EXERCISE GOAL:
Can you write out the whole listing exactly?

== Segment start ==

(** [PostalDelivery]: after the [P], and then with the packet in its buffer. *)
Definition PostalDelivery_receive (buffer : list Z) (po : PostOffice) : PostOffice * PacketHeader * list Z :=
  let '(n, hdr, buffer) := Receive buffer (network po) in
  (with_network n po, hdr, buffer).

Definition PostalDelivery_put (hdr : PacketHeader) (buffer : list Z) (po : PostOffice) : outcome PostOffice :=
  let mh := bytes_mail buffer in
  assert! (0 <=? mto mh) && (mto mh <? numBoxes po);;
  assert! mlength mh <=? MaxMailSize;;
  box ← rd (boxes po) (mto mh);
  box ← Put hdr mh (drop (Z.to_nat sizeof_MailHeader) buffer) box;
  bs ← wr (boxes po) (mto mh) box;
  Ret (with_boxes bs po).

Definition PostOffice_Receive (box : Z) (buffer : list Z) (po : PostOffice) :
    option (outcome (Mail * list Z * PostOffice)) :=
  if negb ((0 <=? box) && (box <? numBoxes po)) then Some AssertFails
  else match boxes po !! Z.to_nat box with
    | None => Some Undefined
    | Some messages =>
        match Get buffer messages with
        | None => None
        | Some r => Some (
            '(mail, buffer, messages) ← r;
            assert! mlength (mailHdr mail) <=? MaxMailSize;;
            Ret (mail, buffer, with_boxes (<[Z.to_nat box := messages]> (boxes po)) po))
        end
    end.

(** *** Threads and machines *)
Section world.
(** The code of a thread, up to its next call of the post office. *)
Context {C : Type}.
Inductive action :=
  | DoSend (hdr : PacketHeader) (mh : MailHeader) (msg : list Z) (next : C)
  | DoReceive (box : Z) (buffer : list Z) (next : PacketHeader → MailHeader → list Z → C).
Variable client : C → option action.

(** A thread in its own code, or in [Send]: before [Acquire], before [network->Send], before the
    [P], before [Release].  The mail is what it was asked to send. *)
Inductive thread :=
  | Client (c : C)
  | ToAcquire (hdr : PacketHeader) (buffer : list Z) (mail : Mail) (c : C)
  | ToSend (hdr : PacketHeader) (buffer : list Z) (mail : Mail) (c : C)
  | ToAwait (c : C)
  | ToRelease (c : C).

(** The postal worker: before the [P], before [network->Receive], before [Put]. *)
Inductive worker_at := ToP | ToReceive | ToPut (hdr : PacketHeader).

(** [sock]: the packets that wait in the socket.  Recorded, but not read by the code: the mail put on
    the wire for the machine, what went into its boxes, and what [Receive] handed out. *)
Record Machine := mkMachine {
  office : PostOffice; threads : list thread; worker : worker_at; buffer : list Z; sock : list (list Z);
  wire : list Mail; delivered : list Mail; received : list (Z * Mail) }.

Definition with_office (po : PostOffice) (M : Machine) : Machine :=
  mkMachine po (threads M) (worker M) (buffer M) (sock M) (wire M) (delivered M) (received M).
Definition with_thread (t : nat) (th : thread) (M : Machine) : Machine :=
  mkMachine (office M) (<[t := th]> (threads M)) (worker M) (buffer M) (sock M) (wire M) (delivered M)
    (received M).
Definition with_worker (w : worker_at) (b : list Z) (M : Machine) : Machine :=
  mkMachine (office M) (threads M) w b (sock M) (wire M) (delivered M) (received M).
Definition with_sock (s : list (list Z)) (M : Machine) : Machine :=
  mkMachine (office M) (threads M) (worker M) (buffer M) s (wire M) (delivered M) (received M).
Definition log_wire (mail : Mail) (M : Machine) : Machine :=
  mkMachine (office M) (threads M) (worker M) (buffer M) (sock M) (wire M ++ [mail]) (delivered M)
    (received M).
Definition log_delivered (mail : Mail) (M : Machine) : Machine :=
  mkMachine (office M) (threads M) (worker M) (buffer M) (sock M) (wire M) (delivered M ++ [mail])
    (received M).
Definition log_received (box : Z) (mail : Mail) (M : Machine) : Machine :=
  mkMachine (office M) (threads M) (worker M) (buffer M) (sock M) (wire M) (delivered M)
    (received M ++ [(box, mail)]).

Definition machine (addr : nat) (reliability : Q) (nBoxes : nat) (cs : list C) : Machine :=
  mkMachine (PostOffice_new (Z.of_nat addr) reliability nBoxes (replicate 52 0)) (Client <$> cs) ToP
    (replicate 52 0) [] [] [] [].

(** What a thread does next, with the packet it puts on the wire; [None]: it waits or is done. *)
Definition put_on_wire : Type := (Z * list Z * Mail)%type.

Definition client_step (t : nat) (a : action) (junk : list Z) (M : Machine) :
    option (outcome (Machine * option put_on_wire)) :=
  let po := office M in
  match a with
  | DoSend hdr mh msg c => Some (
      '(hdr', buf) ← Send hdr mh msg (take 52 junk) po;
      let mail := mkMail hdr' mh (take (Z.to_nat (mlength mh)) msg) in
      Ret (with_thread t (ToAcquire hdr' buf mail c) M, None))
  | DoReceive box buf next =>
      match PostOffice_Receive box buf po with
      | None => None
      | Some r => Some (
          '(mail, buf, po) ← r;
          let th := Client (next (pktHdr mail) (mailHdr mail) buf) in
          Ret (log_received box mail (with_office po (with_thread t th M)), None))
      end
  end.

Definition send_step (t : nat) (hdr : PacketHeader) (buf : list Z) (mail : Mail) (c : C) (random : Z)
    (junk : list Z) (M : Machine) : outcome (Machine * option put_on_wire) :=
  '(n, out) ← Network.Send hdr buf random junk (network (office M));
  Ret (with_office (with_network n (office M)) (with_thread t (ToAwait c) M),
       match out with Some (dest, packet) => Some (dest, packet, mail) | None => None end).

Definition thread_step (t : nat) (random : Z) (junk : list Z) (M : Machine) :
    option (outcome (Machine * option put_on_wire)) :=
  let po := office M in
  match threads M !! t with
  | None => None
  | Some (Client c) => match client c with None => None | Some a => client_step t a junk M end
  | Some (ToAcquire hdr buf mail c) =>
      match sendLock po with
      | Some _ => None
      | None => Some (Ret (with_office (with_lock (Some t) po) (with_thread t (ToSend hdr buf mail c) M), None))
      end
  | Some (ToSend hdr buf mail c) => Some (send_step t hdr buf mail c random junk M)
  | Some (ToAwait c) =>
      if messageSent po =? 0 then None
      else Some (Ret (with_office (with_sent (messageSent po - 1) po) (with_thread t (ToRelease c) M), None))
  | Some (ToRelease c) => Some (
      assert! bool_decide (sendLock po = Some t);;
      Ret (with_office (with_lock None po) (with_thread t (Client c) M), None))
  end.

== Segment end ==

RESULT:
(** [PostalDelivery]: after the [P], and then with the packet in its buffer. *)
Definition PostalDelivery_receive (buffer : list Z) (po : PostOffice) : PostOffice * PacketHeader * list Z :=
  let '(n, hdr, buffer) := Receive buffer (network po) in
  (with_network n po, hdr, buffer).

Definition PostalDelivery_put (hdr : PacketHeader) (buffer : list Z) (po : PostOffice) : outcome PostOffice :=
  let mh := bytes_mail buffer in
  assert! (0 <=? mto mh) && (mto mh <? numBoxes po);;
  assert! mlength mh <=? MaxMailSize;;
  box ← rd (boxes po) (mto mh);
  box ← Put hdr mh (drop (Z.to_nat sizeof_MailHeader) buffer) box;
  bs ← wr (boxes po) (mto mh) box;
  Ret (with_boxes bs po).

Definition PostOffice_Receive (box : Z) (buffer : list Z) (po : PostOffice) :
    option (outcome (Mail * list Z * PostOffice)) :=
  if negb ((0 <=? box) && (box <? numBoxes po)) then Some AssertFails
  else match boxes po !! Z.to_nat box with
    | None => Some Undefined
    | Some messages =>
        match Get buffer messages with
        | None => None
        | Some r => Some (
            '(mail, buffer, messages) ← r;
            assert! mlength (mailHdr mail) <=? MaxMailSize;;
            Ret (mail, buffer, with_boxes (<[Z.to_nat box := messages]> (boxes po)) po))
        end
    end.

(** *** Threads and machines *)
Section world.
(** The code of a thread, up to its next call of the post office. *)
Context {C : Type}.
Inductive action :=
  | DoSend (hdr : PacketHeader) (mh : MailHeader) (msg : list Z) (next : C)
  | DoReceive (box : Z) (buffer : list Z) (next : PacketHeader → MailHeader → list Z → C).
Variable client : C → option action.

(** A thread in its own code, or in [Send]: before [Acquire], before [network->Send], before the
    [P], before [Release].  The mail is what it was asked to send. *)
Inductive thread :=
  | Client (c : C)
  | ToAcquire (hdr : PacketHeader) (buffer : list Z) (mail : Mail) (c : C)
  | ToSend (hdr : PacketHeader) (buffer : list Z) (mail : Mail) (c : C)
  | ToAwait (c : C)
  | ToRelease (c : C).

(** The postal worker: before the [P], before [network->Receive], before [Put]. *)
Inductive worker_at := ToP | ToReceive | ToPut (hdr : PacketHeader).

(** [sock]: the packets that wait in the socket.  Recorded, but not read by the code: the mail put on
    the wire for the machine, what went into its boxes, and what [Receive] handed out. *)
Record Machine := mkMachine {
  office : PostOffice; threads : list thread; worker : worker_at; buffer : list Z; sock : list (list Z);
  wire : list Mail; delivered : list Mail; received : list (Z * Mail) }.

Definition with_office (po : PostOffice) (M : Machine) : Machine :=
  mkMachine po (threads M) (worker M) (buffer M) (sock M) (wire M) (delivered M) (received M).
Definition with_thread (t : nat) (th : thread) (M : Machine) : Machine :=
  mkMachine (office M) (<[t := th]> (threads M)) (worker M) (buffer M) (sock M) (wire M) (delivered M)
    (received M).
Definition with_worker (w : worker_at) (b : list Z) (M : Machine) : Machine :=
  mkMachine (office M) (threads M) w b (sock M) (wire M) (delivered M) (received M).
Definition with_sock (s : list (list Z)) (M : Machine) : Machine :=
  mkMachine (office M) (threads M) (worker M) (buffer M) s (wire M) (delivered M) (received M).
Definition log_wire (mail : Mail) (M : Machine) : Machine :=
  mkMachine (office M) (threads M) (worker M) (buffer M) (sock M) (wire M ++ [mail]) (delivered M)
    (received M).
Definition log_delivered (mail : Mail) (M : Machine) : Machine :=
  mkMachine (office M) (threads M) (worker M) (buffer M) (sock M) (wire M) (delivered M ++ [mail])
    (received M).
Definition log_received (box : Z) (mail : Mail) (M : Machine) : Machine :=
  mkMachine (office M) (threads M) (worker M) (buffer M) (sock M) (wire M) (delivered M)
    (received M ++ [(box, mail)]).

Definition machine (addr : nat) (reliability : Q) (nBoxes : nat) (cs : list C) : Machine :=
  mkMachine (PostOffice_new (Z.of_nat addr) reliability nBoxes (replicate 52 0)) (Client <$> cs) ToP
    (replicate 52 0) [] [] [] [].

(** What a thread does next, with the packet it puts on the wire; [None]: it waits or is done. *)
Definition put_on_wire : Type := (Z * list Z * Mail)%type.

Definition client_step (t : nat) (a : action) (junk : list Z) (M : Machine) :
    option (outcome (Machine * option put_on_wire)) :=
  let po := office M in
  match a with
  | DoSend hdr mh msg c => Some (
      '(hdr', buf) ← Send hdr mh msg (take 52 junk) po;
      let mail := mkMail hdr' mh (take (Z.to_nat (mlength mh)) msg) in
      Ret (with_thread t (ToAcquire hdr' buf mail c) M, None))
  | DoReceive box buf next =>
      match PostOffice_Receive box buf po with
      | None => None
      | Some r => Some (
          '(mail, buf, po) ← r;
          let th := Client (next (pktHdr mail) (mailHdr mail) buf) in
          Ret (log_received box mail (with_office po (with_thread t th M)), None))
      end
  end.

Definition send_step (t : nat) (hdr : PacketHeader) (buf : list Z) (mail : Mail) (c : C) (random : Z)
    (junk : list Z) (M : Machine) : outcome (Machine * option put_on_wire) :=
  '(n, out) ← Network.Send hdr buf random junk (network (office M));
  Ret (with_office (with_network n (office M)) (with_thread t (ToAwait c) M),
       match out with Some (dest, packet) => Some (dest, packet, mail) | None => None end).

Definition thread_step (t : nat) (random : Z) (junk : list Z) (M : Machine) :
    option (outcome (Machine * option put_on_wire)) :=
  let po := office M in
  match threads M !! t with
  | None => None
  | Some (Client c) => match client c with None => None | Some a => client_step t a junk M end
  | Some (ToAcquire hdr buf mail c) =>
      match sendLock po with
      | Some _ => None
      | None => Some (Ret (with_office (with_lock (Some t) po) (with_thread t (ToSend hdr buf mail c) M), None))
      end
  | Some (ToSend hdr buf mail c) => Some (send_step t hdr buf mail c random junk M)
  | Some (ToAwait c) =>
      if messageSent po =? 0 then None
      else Some (Ret (with_office (with_sent (messageSent po - 1) po) (with_thread t (ToRelease c) M), None))
  | Some (ToRelease c) => Some (
      assert! bool_decide (sendLock po = Some t);;
      Ret (with_office (with_lock None po) (with_thread t (Client c) M), None))
  end.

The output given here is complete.